- Material for this task:
——

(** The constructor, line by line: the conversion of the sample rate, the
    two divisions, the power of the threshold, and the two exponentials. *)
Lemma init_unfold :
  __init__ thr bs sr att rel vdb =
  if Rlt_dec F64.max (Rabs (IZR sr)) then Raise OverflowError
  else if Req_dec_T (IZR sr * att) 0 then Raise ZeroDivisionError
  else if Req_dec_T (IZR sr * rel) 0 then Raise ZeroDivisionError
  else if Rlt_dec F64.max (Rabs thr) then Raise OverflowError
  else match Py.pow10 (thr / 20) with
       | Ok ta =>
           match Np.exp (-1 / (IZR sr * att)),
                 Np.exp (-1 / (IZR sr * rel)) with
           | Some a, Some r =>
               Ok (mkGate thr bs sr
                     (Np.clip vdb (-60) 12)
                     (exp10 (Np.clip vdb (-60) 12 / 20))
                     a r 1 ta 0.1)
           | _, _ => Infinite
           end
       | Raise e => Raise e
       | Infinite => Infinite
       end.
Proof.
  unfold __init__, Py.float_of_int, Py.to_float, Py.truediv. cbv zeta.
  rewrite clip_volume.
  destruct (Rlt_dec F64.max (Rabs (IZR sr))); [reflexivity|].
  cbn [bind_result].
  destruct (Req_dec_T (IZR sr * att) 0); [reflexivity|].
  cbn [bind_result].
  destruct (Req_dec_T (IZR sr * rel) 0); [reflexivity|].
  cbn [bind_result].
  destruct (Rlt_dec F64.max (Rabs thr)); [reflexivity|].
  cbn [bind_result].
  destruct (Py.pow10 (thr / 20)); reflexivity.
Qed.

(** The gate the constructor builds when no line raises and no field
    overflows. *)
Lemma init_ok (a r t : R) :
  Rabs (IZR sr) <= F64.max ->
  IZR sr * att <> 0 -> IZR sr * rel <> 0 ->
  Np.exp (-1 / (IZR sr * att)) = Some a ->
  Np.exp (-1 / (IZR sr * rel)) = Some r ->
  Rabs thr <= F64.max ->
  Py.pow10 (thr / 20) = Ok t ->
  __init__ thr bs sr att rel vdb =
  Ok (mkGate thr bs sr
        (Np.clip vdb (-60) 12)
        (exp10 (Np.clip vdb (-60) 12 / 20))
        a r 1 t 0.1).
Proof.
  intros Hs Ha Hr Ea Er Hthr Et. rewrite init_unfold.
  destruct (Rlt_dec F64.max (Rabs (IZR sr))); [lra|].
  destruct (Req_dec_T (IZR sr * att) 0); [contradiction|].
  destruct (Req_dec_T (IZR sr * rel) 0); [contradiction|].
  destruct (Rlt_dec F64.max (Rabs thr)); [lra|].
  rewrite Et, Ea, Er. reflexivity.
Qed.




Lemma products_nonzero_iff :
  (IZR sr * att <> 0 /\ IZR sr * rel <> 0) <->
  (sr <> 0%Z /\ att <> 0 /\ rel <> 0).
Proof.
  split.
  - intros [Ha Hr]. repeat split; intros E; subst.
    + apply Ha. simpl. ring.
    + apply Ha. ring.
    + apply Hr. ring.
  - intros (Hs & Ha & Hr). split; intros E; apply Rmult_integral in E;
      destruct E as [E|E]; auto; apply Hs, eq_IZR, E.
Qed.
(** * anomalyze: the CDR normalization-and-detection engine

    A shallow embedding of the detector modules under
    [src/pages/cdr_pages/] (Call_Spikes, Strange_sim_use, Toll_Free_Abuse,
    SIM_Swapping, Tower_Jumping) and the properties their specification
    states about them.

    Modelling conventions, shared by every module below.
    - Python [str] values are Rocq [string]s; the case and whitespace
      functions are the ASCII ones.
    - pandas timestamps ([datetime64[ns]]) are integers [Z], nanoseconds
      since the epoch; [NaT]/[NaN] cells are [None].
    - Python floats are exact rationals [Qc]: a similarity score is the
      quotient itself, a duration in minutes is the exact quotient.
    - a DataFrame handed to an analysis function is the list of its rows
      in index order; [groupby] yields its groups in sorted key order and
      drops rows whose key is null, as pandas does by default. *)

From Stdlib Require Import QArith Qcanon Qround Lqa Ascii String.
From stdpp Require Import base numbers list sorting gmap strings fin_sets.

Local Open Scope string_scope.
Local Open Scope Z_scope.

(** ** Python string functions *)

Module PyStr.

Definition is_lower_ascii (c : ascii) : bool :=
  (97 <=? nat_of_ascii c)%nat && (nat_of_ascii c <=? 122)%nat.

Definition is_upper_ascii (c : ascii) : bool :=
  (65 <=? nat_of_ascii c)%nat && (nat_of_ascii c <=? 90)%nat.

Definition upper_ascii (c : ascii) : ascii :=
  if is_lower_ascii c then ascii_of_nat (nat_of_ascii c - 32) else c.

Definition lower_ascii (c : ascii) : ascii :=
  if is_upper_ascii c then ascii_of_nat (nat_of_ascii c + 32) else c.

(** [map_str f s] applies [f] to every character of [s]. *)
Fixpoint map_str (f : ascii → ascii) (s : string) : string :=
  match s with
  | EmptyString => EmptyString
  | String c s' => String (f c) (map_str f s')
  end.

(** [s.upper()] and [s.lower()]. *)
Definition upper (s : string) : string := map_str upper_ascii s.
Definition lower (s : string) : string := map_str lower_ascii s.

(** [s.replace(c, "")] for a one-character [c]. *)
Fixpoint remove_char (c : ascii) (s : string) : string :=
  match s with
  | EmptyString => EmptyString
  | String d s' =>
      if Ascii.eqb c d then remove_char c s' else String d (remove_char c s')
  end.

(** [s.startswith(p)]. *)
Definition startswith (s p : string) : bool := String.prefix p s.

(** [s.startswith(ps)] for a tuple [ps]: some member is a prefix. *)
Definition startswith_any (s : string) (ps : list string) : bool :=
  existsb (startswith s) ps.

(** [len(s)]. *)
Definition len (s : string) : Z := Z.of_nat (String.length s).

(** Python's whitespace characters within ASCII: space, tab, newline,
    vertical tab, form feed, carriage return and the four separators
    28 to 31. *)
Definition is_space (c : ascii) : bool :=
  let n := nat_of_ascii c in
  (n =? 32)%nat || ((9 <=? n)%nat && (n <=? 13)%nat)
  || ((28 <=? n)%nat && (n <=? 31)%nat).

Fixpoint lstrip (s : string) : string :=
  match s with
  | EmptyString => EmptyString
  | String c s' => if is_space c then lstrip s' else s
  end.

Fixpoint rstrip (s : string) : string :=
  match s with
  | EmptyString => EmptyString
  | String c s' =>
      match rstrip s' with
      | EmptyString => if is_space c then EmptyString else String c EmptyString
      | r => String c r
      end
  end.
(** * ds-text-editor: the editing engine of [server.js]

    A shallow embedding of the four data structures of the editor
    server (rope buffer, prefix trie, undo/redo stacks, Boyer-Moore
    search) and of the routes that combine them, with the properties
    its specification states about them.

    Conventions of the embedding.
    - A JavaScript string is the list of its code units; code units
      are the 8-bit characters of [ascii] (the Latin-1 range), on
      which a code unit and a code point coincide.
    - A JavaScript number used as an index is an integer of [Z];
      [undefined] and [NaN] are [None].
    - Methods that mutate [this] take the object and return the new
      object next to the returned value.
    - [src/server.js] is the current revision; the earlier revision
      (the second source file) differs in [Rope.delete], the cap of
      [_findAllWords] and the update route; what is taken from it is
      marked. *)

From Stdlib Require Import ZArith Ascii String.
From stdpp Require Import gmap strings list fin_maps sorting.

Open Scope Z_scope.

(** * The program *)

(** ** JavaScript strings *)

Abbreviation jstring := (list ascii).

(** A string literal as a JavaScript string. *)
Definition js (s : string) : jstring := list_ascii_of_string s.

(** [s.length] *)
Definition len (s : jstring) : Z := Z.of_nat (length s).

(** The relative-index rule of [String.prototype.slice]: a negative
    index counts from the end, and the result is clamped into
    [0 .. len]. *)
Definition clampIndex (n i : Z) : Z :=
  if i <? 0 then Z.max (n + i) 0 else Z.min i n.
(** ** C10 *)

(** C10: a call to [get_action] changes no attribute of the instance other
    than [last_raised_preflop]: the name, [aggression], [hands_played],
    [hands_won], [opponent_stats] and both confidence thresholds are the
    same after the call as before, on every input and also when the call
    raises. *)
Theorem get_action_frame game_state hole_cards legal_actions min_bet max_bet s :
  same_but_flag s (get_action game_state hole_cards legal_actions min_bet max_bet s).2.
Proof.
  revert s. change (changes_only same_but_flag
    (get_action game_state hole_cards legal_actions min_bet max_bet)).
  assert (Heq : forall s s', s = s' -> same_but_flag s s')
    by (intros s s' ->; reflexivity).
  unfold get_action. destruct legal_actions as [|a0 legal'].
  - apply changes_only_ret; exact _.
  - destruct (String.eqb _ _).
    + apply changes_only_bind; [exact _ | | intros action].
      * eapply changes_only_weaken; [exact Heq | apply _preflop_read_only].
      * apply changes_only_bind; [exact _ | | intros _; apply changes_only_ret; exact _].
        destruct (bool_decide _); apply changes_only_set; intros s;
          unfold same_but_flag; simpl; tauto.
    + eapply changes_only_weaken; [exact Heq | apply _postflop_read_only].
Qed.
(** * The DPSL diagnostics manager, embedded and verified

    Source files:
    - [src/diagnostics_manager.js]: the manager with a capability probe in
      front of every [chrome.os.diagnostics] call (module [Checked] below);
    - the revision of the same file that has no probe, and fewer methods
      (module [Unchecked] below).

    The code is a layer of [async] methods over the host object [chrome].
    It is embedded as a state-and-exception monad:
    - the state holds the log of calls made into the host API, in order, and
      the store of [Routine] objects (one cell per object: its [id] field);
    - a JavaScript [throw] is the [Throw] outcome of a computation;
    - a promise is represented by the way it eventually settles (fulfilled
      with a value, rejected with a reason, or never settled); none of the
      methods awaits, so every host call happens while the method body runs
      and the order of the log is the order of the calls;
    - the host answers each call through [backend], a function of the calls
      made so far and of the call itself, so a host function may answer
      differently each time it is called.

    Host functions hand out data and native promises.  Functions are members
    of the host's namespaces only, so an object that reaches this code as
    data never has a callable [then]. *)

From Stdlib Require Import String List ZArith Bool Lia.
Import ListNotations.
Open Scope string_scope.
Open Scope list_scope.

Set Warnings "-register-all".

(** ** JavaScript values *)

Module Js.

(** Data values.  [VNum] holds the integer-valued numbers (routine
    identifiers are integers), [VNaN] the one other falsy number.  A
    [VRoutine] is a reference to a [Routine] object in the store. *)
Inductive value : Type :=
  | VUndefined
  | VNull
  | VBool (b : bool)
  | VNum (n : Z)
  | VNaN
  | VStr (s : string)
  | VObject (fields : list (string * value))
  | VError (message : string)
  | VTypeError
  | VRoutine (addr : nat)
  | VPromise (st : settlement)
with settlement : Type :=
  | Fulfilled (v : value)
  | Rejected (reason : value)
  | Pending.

——

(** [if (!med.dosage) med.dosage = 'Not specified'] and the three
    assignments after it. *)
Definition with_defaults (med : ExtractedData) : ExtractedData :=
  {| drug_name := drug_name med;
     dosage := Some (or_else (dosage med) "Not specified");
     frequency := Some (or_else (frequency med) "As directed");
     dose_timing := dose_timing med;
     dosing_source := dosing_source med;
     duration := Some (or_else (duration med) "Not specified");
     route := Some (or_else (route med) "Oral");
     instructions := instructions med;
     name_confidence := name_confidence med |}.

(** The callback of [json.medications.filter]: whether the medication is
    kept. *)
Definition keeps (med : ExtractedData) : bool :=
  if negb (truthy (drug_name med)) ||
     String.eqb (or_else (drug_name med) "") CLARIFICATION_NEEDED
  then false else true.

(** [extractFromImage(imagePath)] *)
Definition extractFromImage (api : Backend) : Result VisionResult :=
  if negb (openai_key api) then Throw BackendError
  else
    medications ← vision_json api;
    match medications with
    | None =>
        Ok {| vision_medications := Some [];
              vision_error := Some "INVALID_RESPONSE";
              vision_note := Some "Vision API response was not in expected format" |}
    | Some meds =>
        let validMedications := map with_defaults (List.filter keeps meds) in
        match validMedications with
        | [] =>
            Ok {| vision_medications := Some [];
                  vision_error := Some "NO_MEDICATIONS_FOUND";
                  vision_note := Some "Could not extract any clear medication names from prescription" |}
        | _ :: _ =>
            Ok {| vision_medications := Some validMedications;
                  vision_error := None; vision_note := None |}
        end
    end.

——

- Exercise description: Start with the line above that contains "(65 <=? nat_of_ascii" and end with the line that contains "(** [s.startswith(ps)] for". Write out those lines exactly, and only those.

- Your response:
  (65 <=? nat_of_ascii c)%nat && (nat_of_ascii c <=? 90)%nat.

Definition upper_ascii (c : ascii) : ascii :=
  if is_lower_ascii c then ascii_of_nat (nat_of_ascii c - 32) else c.

Definition lower_ascii (c : ascii) : ascii :=
  if is_upper_ascii c then ascii_of_nat (nat_of_ascii c + 32) else c.

(** [map_str f s] applies [f] to every character of [s]. *)
Fixpoint map_str (f : ascii → ascii) (s : string) : string :=
  match s with
  | EmptyString => EmptyString
  | String c s' => String (f c) (map_str f s')
  end.

(** [s.upper()] and [s.lower()]. *)
Definition upper (s : string) : string := map_str upper_ascii s.
Definition lower (s : string) : string := map_str lower_ascii s.

(** [s.replace(c, "")] for a one-character [c]. *)
Fixpoint remove_char (c : ascii) (s : string) : string :=
  match s with
  | EmptyString => EmptyString
  | String d s' =>
      if Ascii.eqb c d then remove_char c s' else String d (remove_char c s')
  end.

(** [s.startswith(p)]. *)
Definition startswith (s p : string) : bool := String.prefix p s.

(** [s.startswith(ps)] for a tuple [ps]: some member is a prefix. *)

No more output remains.